Researchers have been instrumental in uncovering the key role of bacteria in the formation and movement of platinum and other related metals in surface environments.
Published this week in the journal Nature Geoscience, the research findings have important implications for the future exploration of platinum group metals.
Professor Gordon Southam said the discovery of nanoparticulate and microcrystalline platinum formed through bacterial processes has demonstrated that this precious metal is not inert and that an active biogeochemical weathering cycle exists for platinum.
“The capability of bacteria to transform precious metal grains into nanoparticulate materials has the potential to revolutionise the way we search for metal deposits,” he said.
“This research shows that novel exploration strategies for locating new metal deposits could be developed by targeting similar nanoparticulate materials in soils and sediments.”

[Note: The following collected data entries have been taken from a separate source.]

(** C4 on the code.  A file whose account records all load and one of whose
    transaction records lacks a required key stops [load] with [KeyError]
    after the accounts are assigned and before the counters are set.  The
    constructed ledger has the accounts of the file and the counter of
    account ids at 1; it seeds nothing, and [add_account] issues the id 1 and
    writes the accounts with it to the file.
    With the ids of the file all positive, as [save] writes them, that is not
    the largest id in use plus 1 and the ids are no longer increasing; with
    the id 1 in the file, it is issued twice. *)
Theorem add_account_reissues_id (raw : RawDoc) (a : Account) (rest : list Account)
    (key name acc_type currency : string) (bal : A) :
  comprehension Account_from_dict (default [] (raw_accounts raw)) = Return (a :: rest) ->
  comprehension Transaction_from_dict (default [] (raw_transactions raw))
  = Raise (KeyError key) ->
  let self := init (Parsed (JsonObject raw)) in
  let '(self', acc) := add_account self name acc_type currency bal in
  accounts self = a :: rest /\
  next_acc_id self = 1%Z /\
  acc = mkAccount 1 name acc_type currency bal /\
  accounts self' = (a :: rest) ++ [acc] /\
  disk self' = saved_file self' /\
  (Forall (fun i => (1 <= i)%Z) (map a_id (a :: rest)) ->
   (a_id acc < next_id_after (map a_id (a :: rest)))%Z /\
   ~ StronglySorted Z.lt (map a_id (accounts self'))) /\
  (In 1%Z (map a_id (a :: rest)) -> ~ NoDup (map a_id (accounts self'))).
Proof.
  intros Ha Ht.
  assert (init (Parsed (JsonObject raw))
          = set_accounts (a :: rest) (fresh (Parsed (JsonObject raw)))) as Hinit.
  { unfold init. rewrite load_unfold. simpl disk. cbv beta iota zeta.
    rewrite Ha, Ht. reflexivity. }
  cbv zeta. rewrite Hinit, add_account_effect. cbn [accounts next_acc_id set_accounts fresh
    save set_disk set_next_acc_id].
  split; [reflexivity|]. split; [reflexivity|]. split; [reflexivity|].
  split; [reflexivity|]. split; [reflexivity|]. split.
  - intros Hpos. apply Forall_cons in Hpos as [Hpa _]. split.
    + cbn [a_id map next_id_after]. pose proof (max_of_start (a_id a) (map a_id rest)). lia.
    + rewrite map_app. cbn [map a_id app]. intros Hs.
      apply StronglySorted_inv in Hs as [_ Hall].
      rewrite List.Forall_forall in Hall.
      assert (a_id a < 1)%Z; [|lia].
      apply Hall, in_or_app. right. left. reflexivity.
  - intros Hin. rewrite map_app. cbn [map a_id]. intros Hn.
    apply NoDup_app in Hn as (_ & Hdis & _).
    apply (Hdis 1%Z); [apply list_elem_of_In, Hin | left].
Qed.


(** ** The order of datetimes *)

Lemma lex_ltb_irrefl (k : list Z) : DateTime.lex_ltb k k = false.
Proof.
  induction k as [|x k IH]; simpl; [reflexivity|].
  rewrite IH, Z.ltb_irrefl, andb_false_r. reflexivity.
Qed.



Lemma lex_ltb_trichotomy (k1 k2 : list Z) :
  length k1 = length k2 ->
  DateTime.lex_ltb k1 k2 = false -> DateTime.lex_ltb k2 k1 = false -> k1 = k2.
Proof.
  revert k2. induction k1 as [|x k1 IH]; intros [|y k2]; simpl; try congruence.
  intros Hlen H12 H21. injection Hlen as Hlen.
  apply orb_false_iff in H12 as [Hxy H12]. apply orb_false_iff in H21 as [Hyx H21].
  apply Z.ltb_ge in Hxy, Hyx. assert (x = y) as -> by lia.
  rewrite Z.eqb_refl in H12, H21. simpl in H12, H21.
  f_equal. apply IH; assumption.
Qed.

Lemma DateTime_key_inj (d1 d2 : DateTime.t) : DateTime.key d1 = DateTime.key d2 -> d1 = d2.
Proof. destruct d1, d2. unfold DateTime.key. simpl. intros H. congruence. Qed.

Lemma DateTime_ltb_irrefl (d : DateTime.t) : DateTime.ltb d d = false.
Proof. apply lex_ltb_irrefl. Qed.



Lemma DateTime_ltb_trichotomy (d1 d2 : DateTime.t) :
  DateTime.ltb d1 d2 = false -> DateTime.ltb d2 d1 = false -> d1 = d2.
Proof.
  intros Hlt Hgt. apply DateTime_key_inj, lex_ltb_trichotomy; auto.
Qed.

(** ** The list of transactions, latest first *)







(** Two lists sorted latest first that list the transactions of every date in
    the same order are the same list: what a stable sort returns does not
    depend on how it sorts. *)
Lemma sorted_reverse_unique (l1 l2 : list Transaction) :
  StronglySorted not_before l1 -> StronglySorted not_before l2 ->
  (forall d, filter (fun v => t_date v = d) l1 = filter (fun v => t_date v = d) l2) ->
  l1 = l2.
Proof.
  intros H1. revert l2. induction H1 as [|t l1 Hs1 IH Ht]; intros l2 H2 Hf.
  - destruct l2 as [|u l2]; [reflexivity|].
    specialize (Hf (t_date u)). rewrite filter_cons in Hf.
    destruct (decide _); [discriminate | contradiction].
  - destruct H2 as [|u l2 Hs2 Hu].
    { specialize (Hf (t_date t)). rewrite filter_cons in Hf.
      destruct (decide _); [discriminate | contradiction]. }
    assert (t_date t = t_date u) as Hd.
    { apply DateTime_ltb_trichotomy.
      - pose proof (Hf (t_date u)) as Hfu. rewrite !filter_cons in Hfu.
        destruct (decide (t_date u = t_date u)); [|contradiction].
        destruct (decide (t_date t = t_date u)) as [->|Hne];
          [apply DateTime_ltb_irrefl|].
        assert (u ∈ l1) as Hin.
        { eapply list_elem_of_filter. rewrite Hfu. left. }
        apply list_elem_of_In in Hin.
        exact (proj1 (List.Forall_forall _ _) Ht u Hin).
      - pose proof (Hf (t_date t)) as Hft. rewrite !filter_cons in Hft.
        destruct (decide (t_date t = t_date t)); [|contradiction].
        destruct (decide (t_date u = t_date t)) as [->|Hne];
          [apply DateTime_ltb_irrefl|].
        assert (t ∈ l2) as Hin.
        { eapply list_elem_of_filter. rewrite <- Hft. left. }
        apply list_elem_of_In in Hin.
        exact (proj1 (List.Forall_forall _ _) Hu t Hin). }
    assert (t = u) as <-.
    { specialize (Hf (t_date t)). rewrite !filter_cons in Hf.
      destruct (decide (t_date t = t_date t)); [|contradiction].
      destruct (decide (t_date u = t_date t)); [|congruence].
      congruence. }
    f_equal. apply IH; [exact Hs2|].
    intros d. specialize (Hf d). rewrite !filter_cons in Hf.
    destruct (decide (t_date t = d)); congruence.
Qed.



(** ** The text of a datetime *)

Lemma string_app_nil_r (s : string) : s +:+ "" = s.
Proof.
  induction s as [|c s IH]; [reflexivity|].
  change (String c s +:+ "") with (String c (s +:+ "")). rewrite IH. reflexivity.
Qed.


Lemma digit_value_char (q : Z) :
  (0 <= q <= 9)%Z -> DateTime.digit_value (DateTime.digit_char q) = Some q.
Proof.
  intros H.
  assert (q = 0 \/ q = 1 \/ q = 2 \/ q = 3 \/ q = 4 \/ q = 5 \/ q = 6 \/ q = 7 \/
          q = 8 \/ q = 9)%Z as Hq by lia.
  repeat destruct Hq as [->|Hq]; try reflexivity. subst q. reflexivity.
Qed.

(** Reading back the digits [zpad] wrote. *)
Lemma take_digits_zpad (w : nat) (n acc : Z) (rest : string) :
  (0 <= n < 10 ^ Z.of_nat w)%Z ->
  DateTime.take_digits w acc (DateTime.zpad w n +:+ rest)
  = Some (10 ^ Z.of_nat w * acc + n, rest)%Z.
Proof.
  revert n acc. induction w as [|w IH]; intros n acc Hn.
  - simpl in *. do 2 f_equal. lia.
  - cbn [DateTime.zpad].
    change (String ?c ?s +:+ ?r) with (String c (s +:+ r)).
    cbn [DateTime.take_digits].
    assert (0 < 10 ^ Z.of_nat w)%Z as Hpos by (apply Z.pow_pos_nonneg; lia).
    assert (10 ^ Z.of_nat (S w) = 10 * 10 ^ Z.of_nat w)%Z as Hpow
      by (rewrite Nat2Z.inj_succ, Z.pow_succ_r; lia).
    rewrite digit_value_char.
    + rewrite IH by (apply Z.mod_pos_bound; lia).
      do 2 f_equal. rewrite Hpow.
      pose proof (Z.div_mod n (10 ^ Z.of_nat w)). lia.
    + split; [apply Z.div_pos; lia|].
      assert (n / 10 ^ Z.of_nat w < 10)%Z; [|lia].
      apply Z.div_lt_upper_bound; lia.
Qed.

Lemma validb_valid (d : DateTime.t) : DateTime.validb d = true <-> DateTime.valid d.
Proof using Type.
  clear fzero fadd fle str_amount.
  unfold DateTime.validb, DateTime.valid.
  rewrite !andb_true_iff, !Z.leb_le. tauto.
Qed.

Lemma days_in_month_le (y m : Z) : (DateTime.days_in_month y m <= 31)%Z.
Proof. unfold DateTime.days_in_month. repeat destruct (_ : bool); lia. Qed.

Lemma step_digits {X : Type} (w : nat) (n : Z) (rest : string)
    (k : Z * string -> option X) :
  (0 <= n < 10 ^ Z.of_nat w)%Z ->
  (DateTime.take_digits w 0 (DateTime.zpad w n +:+ rest) ≫= k) = k (n, rest).
Proof.
  intros H. rewrite take_digits_zpad by exact H. simpl. do 2 f_equal. lia.
Qed.

Lemma step_expect {X : Type} (c : ascii) (rest : string) (k : string -> option X) :
  (DateTime.expect c (String c rest) ≫= k) = k rest.
Proof. unfold DateTime.expect. rewrite Ascii.eqb_refl. reflexivity. Qed.

Ltac next_field :=
  rewrite step_digits by (simpl; lia);
  change (String ?c EmptyString +:+ ?r) with (String c r);
  rewrite step_expect.

(** [fromisoformat] reads back what [isoformat] wrote, to the microsecond. *)
Lemma fromisoformat_isoformat (d : DateTime.t) :
  DateTime.valid d -> DateTime.fromisoformat (DateTime.isoformat d) = Some d.
Proof using Type.
  clear fzero fadd fle str_amount.
  intros Hv. pose proof (proj2 (validb_valid d) Hv) as Hb.
  destruct Hv as (Hy & Hm & Hd & Hh & Hmi & Hs & Hus).
  pose proof (days_in_month_le (DateTime.year d) (DateTime.month d)).
  unfold DateTime.fromisoformat, DateTime.isoformat.
  do 5 next_field.
  rewrite step_digits by (simpl; lia).
  destruct (Z.eqb_spec (DateTime.microsecond d) 0) as [E|E].
  - simpl. destruct d; simpl in *. subst. rewrite Hb. reflexivity.
  - change (String ?c EmptyString +:+ ?r) with (String c r). cbv beta iota.
    rewrite Ascii.eqb_refl.
    rewrite <- (string_app_nil_r (DateTime.zpad 6 _)).
    rewrite step_digits by (simpl; lia).
    destruct d; simpl in *. rewrite Hb. reflexivity.
Qed.

(** ** Save, then load *)

Lemma Account_from_to_dict (a : Account) :
  Account_from_dict (Account_to_dict a) = Return a.
Proof. destruct a. reflexivity. Qed.

Lemma Transaction_from_to_dict (t : Transaction) :
  DateTime.valid (t_date t) ->
  Transaction_from_dict (Transaction_to_dict t) = Return t.
Proof.
  intros Hv. unfold Transaction_from_dict, Transaction_to_dict.
  cbn [td_id td_date td_account_id td_category td_description td_amount td_currency].
  rewrite (fromisoformat_isoformat _ Hv). destruct t. reflexivity.
Qed.

Lemma comprehension_map {X Y : Type} (f : X -> result Y) (g : Y -> X) (l : list Y) :
  (forall y, y ∈ l -> f (g y) = Return y) ->
  comprehension f (map g l) = Return l.
Proof.
  induction l as [|y l IH]; intros H; simpl; [reflexivity|].
  rewrite (H y) by left. rewrite IH; [reflexivity|].
  intros z Hz. apply H. right. exact Hz.
Qed.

Professor Southam said the formation of microscopic materials by bacteria may be critical for exploration in Australia where most of our bedrock is covered by highly weathered terrain.
Earth Science's Dr Carla Zammit is also part of the international research team, which is led by The University of Adelaide's Dr Frank Reith. Other collaborators include colleagues from The University of Western Australia, RMIT University, and the Federal Institute for Geosciences and Natural Resources in Germany.
Expansion of research
These latest findings are an expansion of Professor Southam and his team’s previous research on the formation of nanoparticulate gold from gold grains (Shuster et al., 2015) and on the accretion of secondary gold into new grains (Shuster & Southam, 2015).
Shuster, J., C.W. Johnston, N.A. Magarvey, R.A. Gordon, K. Barron, N.R. Banerjee and G. Southam. 2015. Structural and chemical characterization of placer gold grains: Implications for bacterial contributions to grain formation. Geomicrobiol. J. 32:158-169.
Shuster, J. and G. Southam. 2015. The in-vitro “growth” of gold grains. Geology 43:79-82.